= Beginning of Section =

(* ===== verification/Auth.v ===== *)
(** [internal/web/auth.go]: signing in to the dashboard.

    A session is a token "expiry.signature" in a cookie, the signature an HMAC
    of the expiry; there is no state on the server.  A request is what the
    handlers read of it; a response is what they write. *)

From S2P Require Import Prelude GoStrings GoConv GoTime Crypto.
Local Open Scope list_scope.
Local Open Scope Z_scope.

Definition sessionCookieName : string := "rcptto_session".
Definition defaultSessionTTL : Duration := 12 * Hour.

Record AuthConfig := {
  ac_Username : string; ac_Password : string; ac_Secret : list ascii; ac_TTL : Duration; ac_SecureCookie : bool;
}.
Record auth := {
  au_username : string; au_password : string; au_secret : list ascii; au_ttl : Duration; au_secureCookie : bool;
}.

Inductive auth_error := ErrCredentialsMissing | ErrSecret.

(** [newAuth]; [rand] is what [rand.Read] fills 32 bytes with, [None] when it fails. *)
Definition newAuth (cfg : option AuthConfig) (rand : option (list ascii)) : result auth_error (option auth) :=
  match cfg with
  | None => Ok None
  | Some cfg =>
      if String.eqb (ac_Username cfg) "" || String.eqb (ac_Password cfg) "" then Err ErrCredentialsMissing
      else
        let a secret := {| au_username := ac_Username cfg; au_password := ac_Password cfg; au_secret := secret;
                           au_ttl := if ac_TTL cfg <=? 0 then defaultSessionTTL else ac_TTL cfg;
                           au_secureCookie := ac_SecureCookie cfg |} in
        if len (ac_Secret cfg) =? 0 then
          match rand with None => Err ErrSecret | Some b => Ok (Some (a b)) end
        else Ok (Some (a (ac_Secret cfg)))
  end.

(** [checkCredentials]; a comparison in constant time is a comparison. *)
Definition checkCredentials (a : auth) (username password : string) : bool :=
  let userOK := String.eqb username (au_username a) in
  let passOK := String.eqb password (au_password a) in
  userOK && passOK.

(** ** Tokens *)

(** Seconds from the zero time to 1970; [Time.Unix] and [time.Unix(u, 0)]. *)
Definition unixToInternal : Z := 62135596800.
Definition Unix (t : Time) : Z := wrap64 (t / Second - unixToInternal).
Definition UnixTime (u : Z) : Time := wrap64 (u + unixToInternal) * Second.

(** [sign] *)
Definition sign (a : auth) (payload : string) : list ascii := HMAC (au_secret a) (bytes payload).

(** [issueToken] *)
Definition issueToken (a : auth) (expiry : Time) : string :=
  let exp := FormatInt (Unix expiry) in
  exp +:+ "." +:+ of_bytes (b64_encode (sign a exp)).

(** [validToken] at the instant [now]. *)
Definition validToken (a : auth) (now : Time) (token : string) : bool :=
  let '(exp, sig, ok) := Cut token "."%char in
  if negb ok then false
  else match b64_decode (bytes sig) with
  | None => false
  | Some got =>
      if negb (bool_decide (sign a exp = got)) then false
      else match Atoi exp with
      | None => false
      | Some unix => Before now (UnixTime unix)
      end
  end.

(** ** Requests *)

Record request := {
  rq_Path : string;
  rq_session : option string;  (** the value of the session cookie *)
  rq_HX : string;              (** the header HX-Request *)
  rq_form_ok : bool;           (** [ParseForm] succeeds *)
  rq_form : gmap string string;
}.

Record cookie := {
  ck_Name : string; ck_Value : string; ck_Path : string; ck_Expires : option Time; ck_MaxAge : Z;
  ck_HttpOnly : bool; ck_Secure : bool; ck_SameSiteLax : bool;
}.

Inductive auth_response :=
| Redirect (to : string) (set : option cookie)  (** 303 *)
| HXRedirect (to : string)                      (** 401 with the header HX-Redirect *)
| LoginPage (status : Z) (error : string).

(** [authenticated] *)
Definition authenticated (s : option auth) (now : Time) (r : request) : bool :=
  match s with
  | None => true
  | Some a => match rq_session r with None => false | Some v => validToken a now v end
  end.

(** [requireAuth]: what the inner handler [next] answers, or a refusal. *)
Definition requireAuth {R} (s : option auth) (now : Time) (next : request -> R) (r : request) : R + auth_response :=
  match s with
  | None => inl (next r)
  | Some a =>
      if HasPrefix (rq_Path r) "/login" || HasPrefix (rq_Path r) "/assets/" then inl (next r)
      else if authenticated s now r then inl (next r)
      else if String.eqb (rq_HX r) "true" then inr (HXRedirect "/login")
      else inr (Redirect "/login" None)
  end.

(** [handleLoginForm] *)
Definition handleLoginForm (s : option auth) (now : Time) (r : request) : auth_response :=
  match s with
  | None => Redirect "/" None
  | Some _ => if authenticated s now r then Redirect "/" None else LoginPage 200 ""
  end.

(** [handleLoginSubmit] *)
Definition handleLoginSubmit (s : option auth) (now : Time) (r : request) : auth_response :=
  match s with
  | None => Redirect "/" None
  | Some a =>
      if negb (rq_form_ok r) then LoginPage 200 "Invalid form submission."
      else if negb (checkCredentials a (default "" (rq_form r !! "username")) (default "" (rq_form r !! "password")))
      then LoginPage 401 "Incorrect username or password."
      else
        let expiry := Add now (au_ttl a) in
        Redirect "/" (Some {| ck_Name := sessionCookieName; ck_Value := issueToken a expiry; ck_Path := "/";
                              ck_Expires := Some expiry; ck_MaxAge := 0; ck_HttpOnly := true;
                              ck_Secure := au_secureCookie a; ck_SameSiteLax := true |})
  end.

(** [handleLogout] *)
Definition handleLogout (s : option auth) : auth_response :=
  Redirect "/login" (Some {| ck_Name := sessionCookieName; ck_Value := ""; ck_Path := "/"; ck_Expires := None;
                             ck_MaxAge := -1; ck_HttpOnly := true;
                             ck_Secure := match s with Some a => au_secureCookie a | None => false end;
                             ck_SameSiteLax := true |}).

(** ** Lemmas *)

Lemma index_byte_app c l k : Forall (fun a => a <> c) l -> index_byte c (l ++ c :: k) = Some (length l).
Proof.
  induction 1 as [|a l Ha _ IH]; cbn [index_byte app length]; [destruct (Ascii.eqb_spec c c); done|].
  destruct (Ascii.eqb_spec a c); [done|]. by rewrite IH.
Qed.

Lemma Cut_app p q c : Forall (fun a => a <> c) (bytes p) -> Cut (p +:+ String c q) c = (p, q, true).
Proof.
  intros Hp. unfold Cut, IndexByte.
  rewrite bytes_app. change (bytes (String c q)) with (c :: bytes q). rewrite index_byte_app by done.
  cbn [index_result from_option]. rewrite (proj2 (Z.ltb_ge _ _)) by lia.
  unfold slice_to, slice_from. rewrite bytes_app. change (bytes (String c q)) with (c :: bytes q).
  replace (Z.to_nat (Z.of_nat (length (bytes p)) + 1)) with (length (bytes p) + 1)%nat by lia.
  rewrite Nat2Z.id, take_app_length, <- drop_drop, drop_app_length. simpl. by rewrite drop_0, !of_bytes_bytes.
Qed.

Lemma FormatInt_no_dot z : Forall (fun a => a <> "."%char) (bytes (FormatInt z)).
Proof.
  assert (Hd : forall n, 0 <= n -> Forall (fun a => a <> "."%char) (dec_loop 20 n [])).
  { intros n Hn. apply dec_loop_bytes; [done| |constructor].
    intros d Hd E. pose proof (digit_char_value d Hd) as Hv. rewrite E in Hv. discriminate Hv. }
  unfold FormatInt. rewrite bytes_of_bytes. destruct (Z.ltb_spec z 0); [constructor; [done|]|]; apply Hd; lia.
Qed.

(** Instants whose seconds fit in an [int64] before and after the shift to 1970. *)
Definition in_range (t : Time) : Prop := 0 <= t < 2 ^ 62 * Second.

Lemma Unix_range t : in_range t -> int64_ok (Unix t) = true /\ UnixTime (Unix t) = t / Second * Second.
Proof.
  intros [H0 H1]. assert (Hs : 0 <= t / Second < 2 ^ 62).
  { split; [apply Z.div_pos; [done|unfold Second; lia]|apply Z.div_lt_upper_bound; [unfold Second; lia|]; lia]. }
  assert (Hu : int64_ok (t / Second - unixToInternal) = true).
  { unfold int64_ok, min_int64, max_int64, unixToInternal. apply andb_true_iff. rewrite !Z.leb_le. lia. }
  assert (Hi : int64_ok (t / Second) = true).
  { unfold int64_ok, min_int64, max_int64. apply andb_true_iff. rewrite !Z.leb_le. lia. }
  unfold Unix. rewrite (wrap64_id _ Hu). split; [done|]. unfold UnixTime.
  rewrite Z.sub_add, (wrap64_id _ Hi). done.
Qed.

(** The token of an expiry is valid exactly until the second of the expiry begins. *)
Lemma issued_token a expiry now :
  in_range expiry -> validToken a now (issueToken a expiry) = Before now (expiry / Second * Second).
Proof.
  intros Hr. destruct (Unix_range expiry Hr) as [Hu Ht]. unfold validToken, issueToken.
  change ("." +:+ ?s) with (String "."%char s). rewrite Cut_app by apply FormatInt_no_dot. cbn [negb].
  rewrite bytes_of_bytes, b64_roundtrip, bool_decide_eq_true_2 by done. cbn [negb].
  by rewrite Atoi_FormatInt, Ht.
Qed.

(** ** Guarantees *)

(** C32: Signing in gives a session, of the configured length and no longer: the
    right credentials, and no others, are answered with a cookie; a request that
    carries its value passes the gate, on every path, until the whole second of
    the expiry.  From then on it is redirected to /login, by the header
    HX-Redirect when it comes from htmx, unless it is for the login page itself or
    an asset, which need no session.  The expiry is taken to be a date whose
    seconds fit in 63 bits. *)
Theorem login_session {R} a now r (next : request -> R) :
  in_range (Add now (au_ttl a)) ->
  match handleLoginSubmit (Some a) now r with
  | Redirect _ (Some ck) =>
      rq_form_ok r = true /\ default "" (rq_form r !! "username") = au_username a /\ default "" (rq_form r !! "password") = au_password a /\
      ck_HttpOnly ck = true /\ ck_Secure ck = au_secureCookie a /\
      forall later q, rq_session q = Some (ck_Value ck) ->
        let open := HasPrefix (rq_Path q) "/login" || HasPrefix (rq_Path q) "/assets/" in
        requireAuth (Some a) later next q
        = if open || (later <? (now + au_ttl a) / Second * Second) then inl (next q)
          else inr (if String.eqb (rq_HX q) "true" then HXRedirect "/login" else Redirect "/login" None)
  | Redirect _ None | HXRedirect _ => False
  | LoginPage status _ =>
      if rq_form_ok r then status = 401 /\
        (default "" (rq_form r !! "username") <> au_username a \/ default "" (rq_form r !! "password") <> au_password a)
      else status = 200
  end.
Proof.
  intros Hr. unfold handleLoginSubmit, checkCredentials. destruct (rq_form_ok r); [|done]. cbn [negb].
  destruct (String.eqb_spec (default "" (rq_form r !! "username")) (au_username a)) as [Hu|Hu]; [|by split; [|left]].
  destruct (String.eqb_spec (default "" (rq_form r !! "password")) (au_password a)) as [Hp|Hp]; [|by split; [|right]].
  cbn [andb negb ck_HttpOnly ck_Secure ck_Value]. repeat (split; [done|]). intros later q Hq. cbv zeta.
  unfold requireAuth, authenticated. rewrite Hq, (issued_token a _ later Hr). unfold Before, Add.
  destruct (_ || _) eqn:Eo; [done|]. cbn [orb].
  destruct (later <? (now + au_ttl a) / Second * Second); [done|]. by destruct (String.eqb (rq_HX q) "true").
Qed.

(** A token that carries the signature of its own expiry text, for the instant
    [t]. *)
Definition signed_until (a : auth) (token : string) (t : Time) : Prop :=
  exists exp sig unix, Cut token "."%char = (exp, sig, true) /\ b64_decode (bytes sig) = Some (sign a exp) /\
    Atoi exp = Some unix /\ t = UnixTime unix.

Lemma validToken_spec a now token :
  validToken a now token = true <-> exists t, signed_until a token t /\ now < t.
Proof.
  unfold validToken, signed_until. destruct (Cut token "."%char) as [[exp sig] ok]. split.
  - destruct ok; [|done]. cbn [negb]. destruct (b64_decode (bytes sig)) as [got|] eqn:Ed; [|done].
    case_bool_decide as Hs; [|done]. cbn [negb]. destruct (Atoi exp) as [u|] eqn:Ea; [|done].
    intros Hb. apply Z.ltb_lt in Hb. exists (UnixTime u). split; [|done].
    exists exp, sig, u. by rewrite Ed, Hs.
  - intros (t & (exp' & sig' & u & Hc & Hd & Ha & ->) & Ht). injection Hc as -> -> ->. cbn [negb].
    rewrite Hd, bool_decide_eq_true_2 by done. cbn [negb]. rewrite Ha. by apply Z.ltb_lt.
Qed.

(** The dashboard's gate.  With protection configured, a request for
    anything but the login page and the assets reaches the dashboard exactly
    when its session cookie carries the server's signature of an expiry that
    lies ahead; every other request is answered by a redirect to the login page,
    in the form its client understands, without running any handler. *)
Theorem dashboard_gate {R} a now (next : request -> R) r :
  HasPrefix (rq_Path r) "/login" = false -> HasPrefix (rq_Path r) "/assets/" = false ->
  (requireAuth (Some a) now next r = inl (next r) /\
     exists token t, rq_session r = Some token /\ signed_until a token t /\ now < t) \/
  (requireAuth (Some a) now next r
     = inr (if String.eqb (rq_HX r) "true" then HXRedirect "/login" else Redirect "/login" None) /\
     forall token t, rq_session r = Some token -> signed_until a token t -> t <= now).
Proof.
  intros Hl Ha. unfold requireAuth, authenticated. rewrite Hl, Ha. cbn [orb].
  destruct (rq_session r) as [token|]; [|right; split; [by case_match|done]].
  destruct (validToken a now token) eqn:Ev.
  - left. split; [done|]. apply validToken_spec in Ev as (t & Hs & Ht). by exists token, t.
  - right. split; [by case_match|]. intros token' t Heq Hs. injection Heq as <-.
    destruct (Z.le_gt_cases t now) as [|Hgt]; [done|]. exfalso.
    assert (Hv : validToken a now token = true) by (apply validToken_spec; by exists t). congruence.
Qed.

(** ** Examples *)

(** January 1, 2026. *)
Definition ex_now : Time := (1767225600 + unixToInternal) * Second + 5.
Definition ex_auth : auth :=
  {| au_username := "ops"; au_password := "hunter2"; au_secret := bytes "Jefe"; au_ttl := defaultSessionTTL;
     au_secureCookie := true |}.
Definition ex_login : request :=
  {| rq_Path := "/login"; rq_session := None; rq_HX := "";
     rq_form_ok := true; rq_form := {["username" := "ops"; "password" := "hunter2"]} |}.
Definition ex_cookie : cookie :=
  {| ck_Name := sessionCookieName; ck_Value := issueToken ex_auth (Add ex_now (au_ttl ex_auth)); ck_Path := "/";
     ck_Expires := Some (Add ex_now (au_ttl ex_auth)); ck_MaxAge := 0; ck_HttpOnly := true;
     ck_Secure := true; ck_SameSiteLax := true |}.
Definition ex_page (cookie : option string) : request :=
  {| rq_Path := "/egress"; rq_session := cookie; rq_HX := ""; rq_form_ok := true; rq_form := ∅ |}.

(** The session of that login: eleven hours later it is alive, and after twelve
    it is over. *)
Lemma login_session_witness :
  handleLoginSubmit (Some ex_auth) ex_now ex_login = Redirect "/" (Some ex_cookie) /\
  requireAuth (Some ex_auth) (ex_now + 11 * Hour) rq_Path (ex_page (Some (ck_Value ex_cookie))) = inl "/egress" /\
  requireAuth (Some ex_auth) (ex_now + 12 * Hour) rq_Path (ex_page (Some (ck_Value ex_cookie))) = inr (Redirect "/login" None).
Proof.
  assert (E : handleLoginSubmit (Some ex_auth) ex_now ex_login = Redirect "/" (Some ex_cookie)) by reflexivity.
  split; [exact E|].
  assert (Hr : in_range (Add ex_now (au_ttl ex_auth))) by (split; [discriminate|reflexivity]).
  pose proof (login_session ex_auth ex_now ex_login rq_Path Hr) as Hs. rewrite E in Hs.
  destruct Hs as (_ & _ & _ & _ & _ & Hs).
  split; [rewrite (Hs (ex_now + 11 * Hour) (ex_page (Some (ck_Value ex_cookie))) eq_refl)|
          rewrite (Hs (ex_now + 12 * Hour) (ex_page (Some (ck_Value ex_cookie))) eq_refl)]; vm_compute; reflexivity.
Defined.

Lemma dashboard_gate_witness :
  requireAuth (Some ex_auth) ex_now rq_Path (ex_page (Some "9999999999.AAAA")) = inr (Redirect "/login" None).
Proof.
  destruct (dashboard_gate ex_auth ex_now rq_Path (ex_page (Some "9999999999.AAAA")) eq_refl eq_refl)
    as [[_ (token & t & Ht & Hs & _)]|[H _]]; [|exact H].
  exfalso. injection Ht as <-. destruct Hs as (exp & sig & u & Hc & Hd & _). vm_compute in Hc.
  injection Hc as <- <-. vm_compute in Hd. discriminate.
Defined.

= End of Section =

What is needed is a verbatim copy of every line in the records above from the one containing "Lemma issued_token a" down to the one containing "(Some ck) =>", both included, and nothing more.

Output for this exercise:
Lemma issued_token a expiry now :
  in_range expiry -> validToken a now (issueToken a expiry) = Before now (expiry / Second * Second).
Proof.
  intros Hr. destruct (Unix_range expiry Hr) as [Hu Ht]. unfold validToken, issueToken.
  change ("." +:+ ?s) with (String "."%char s). rewrite Cut_app by apply FormatInt_no_dot. cbn [negb].
  rewrite bytes_of_bytes, b64_roundtrip, bool_decide_eq_true_2 by done. cbn [negb].
  by rewrite Atoi_FormatInt, Ht.
Qed.

(** ** Guarantees *)

(** C32: Signing in gives a session, of the configured length and no longer: the
    right credentials, and no others, are answered with a cookie; a request that
    carries its value passes the gate, on every path, until the whole second of
    the expiry.  From then on it is redirected to /login, by the header
    HX-Redirect when it comes from htmx, unless it is for the login page itself or
    an asset, which need no session.  The expiry is taken to be a date whose
    seconds fit in 63 bits. *)
Theorem login_session {R} a now r (next : request -> R) :
  in_range (Add now (au_ttl a)) ->
  match handleLoginSubmit (Some a) now r with
  | Redirect _ (Some ck) =>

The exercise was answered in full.